I just stumbled over a code construct which let’s me wonder why it causes a NullPointerException
.
class Container {
public var lookup:HashMap<Int, String?>? = null
public fun initMap() {
val lookup = HashMap<Int, String?>()
lookup[1] = "Test"
lookup[2] = null
this.lookup = lookup
}
}
fun getContainer(): Container? {
val rnd = kotlin.random.Random.nextDouble()
return when {
rnd < 0.3 -> { // container with map
val container = Container()
container.initMap()
container
}
else -> null
}
}
fun getText(i:Int): String? {
return getContainer()?.lookup!![i]
}
fun main() {
println(getText(1) ?: "null")
println(getText(2) ?: "null")
}
My overall code is a bit more complex and has more variations but it this stripped version shows my concern. Running this code, get’s me a NullPointerException in the getText method. Both the Container
and the lookup
are potentially null. For the getContainer
I have null-safety because I expect at this place it could be null. But for the lookup
I know that it is not null in this case, so I use the !!
to handle the access.
I am aware that the overall code could maybe be rewritten to maybe satisfy Kotlin, but that’s not my intention. I would like to understand why Kotlin seems to be accessing lookup on a null member with such a constellation. I am transpiling some other codebase to Kotlin and would need to handle such special accesses, for this I need to understand the logic when Kotlin accesses members despite the ?.
operator.
In most other languages the ?.
access to the container would already ensure that the overall expression is null knowing no access to lookup
can be performed. But it seems that Kotlin tries to access lookup
anyhow and this causes a runtime error which seems not to be valid.

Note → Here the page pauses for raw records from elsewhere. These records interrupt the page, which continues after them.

Lemma computeRoyaltiesFixedDeposit_spec w w' o asset :
  world_ok w -> solvent w -> is_i64 (mo_RoyaltiesFixedDeposit o) ->
  computeRoyaltiesFixedDeposit env oob range o asset w = (w', Ok tt) ->
  exists sh, royalty_shares (Royalties asset) PercentMarketFixed (mo_RoyaltiesFixedDeposit o) sh /\
    pays w w' (legs_of KLVIdentifier sh) /\ paid_total sh = Z.max 0 (mo_RoyaltiesFixedDeposit o).
Proof.
  intros Hok Hs Hi H. unfold computeRoyaltiesFixedDeposit in H.
  destruct (Z.leb_spec (mo_RoyaltiesFixedDeposit o) 0) as [Hz|Hz];
    [injection H as <-; by apply no_royalty|].
  rewrite Z.max_r by lia. step H as w1 left Hm.
  eapply (royalty_spec w w1 w' o asset (Some KLVIdentifier)); [done|done|apply plain_klv|ilia|exact Hm|exact H|].
  intros Hok1 Hs1 Hil H1. step H1 as w2 l Hl. apply with_err_ok in Hl.
  eapply pays_load; [done|done|exact Hl|]. intros ? ? ?. rewrite Hsc in H1.
  step H1 as w3 r Hc. apply with_err_ok in Hc. step H1 as w4 [] Hu. apply with_err_ok in Hu.
  by eapply (paid_after_credit _ _ _ _ _ l left (Some KLVIdentifier)); eauto using plain_klv.
Qed.

Lemma computeRoyaltiesAmount_spec w w' o asset cur total :
  world_ok w -> solvent w -> plain (default KLVIdentifier cur) -> is_i64 total ->
  computeRoyaltiesAmount env oob range o asset cur total w = (w', Ok tt) ->
  exists sh, royalty_shares (Royalties asset) PercentMarketPercentage total sh /\
    pays w w' (legs_of (default KLVIdentifier cur) sh) /\ paid_total sh = Z.max 0 total.
Proof.
  intros Hok Hs Hp Hi H. unfold computeRoyaltiesAmount in H.
  destruct (Z.leb_spec total 0) as [Hz|Hz]; [injection H as <-; by apply no_royalty|].
  rewrite Z.max_r by lia. step H as w1 left Hm.
  eapply (royalty_spec w w1 w' o asset cur); [done|done|done|ilia|exact Hm|exact H|].
  intros Hok1 Hs1 Hil H1. step H1 as w2 l Hl. apply with_err_ok in Hl.
  assert (world_step nobody nobody w1 w2 /\ user_loc w2 (royalties_Address (Royalties asset)) l) as [Hq Hloc].
  { unfold royalty_remainder_owner in Hl. destruct (env_fc env FixAuditChangesV6).
    - by apply LoadUserAccount_spec.
    - rewrite Hfpr in Hl. cbn in Hl. destruct (GetExistingUserAccount _ w1) as [v r] eqn:E.
      injection Hl as <- ->. by apply GetExistingUserAccount_spec. }
  pose proof (pays_quiet _ _ Hs1 Hq) as P. rewrite Hsc in H1.
  change ([(?k, ?a, left)]) with ([] ++ [(k, a, left)]). eapply pays_trans; [exact P|].
  step H1 as w3 r Hc. apply with_err_ok in Hc. step H1 as w4 [] Hu. apply with_err_ok in Hu.
  eapply (paid_after_credit _ _ _ _ _ l left cur); [apply Hq|apply (py_solvent _ _ _ P)|done|done|done|exact Hc|eauto].
Qed.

Other languages (e.g. C# and TypeScript):
- getContainer() is called and returns null
- Due to the fact of getContainer returning null the member access expression is already skipped and the overall expression is null.
In Kotlin:
- getContainer() is called and returns null.
- The member access to lookup is done, but due to null-safe this the expression
getContainer()?.lookup
evaluates to null. - The not-null expression
!!
is evaluated on null and this causes the NPE
If my assumption is correct I would like to understand what’s the rationale behind evaluating the overall expression further despite knowing already that the result is null.
Based on that I will need to update my transpiler, even though I don’t know yet how an alternative expression could look like to handle the two nullability cases within one access chain. Likely I need to promote all !! to ? accesses if there is a previous ? access in the chain.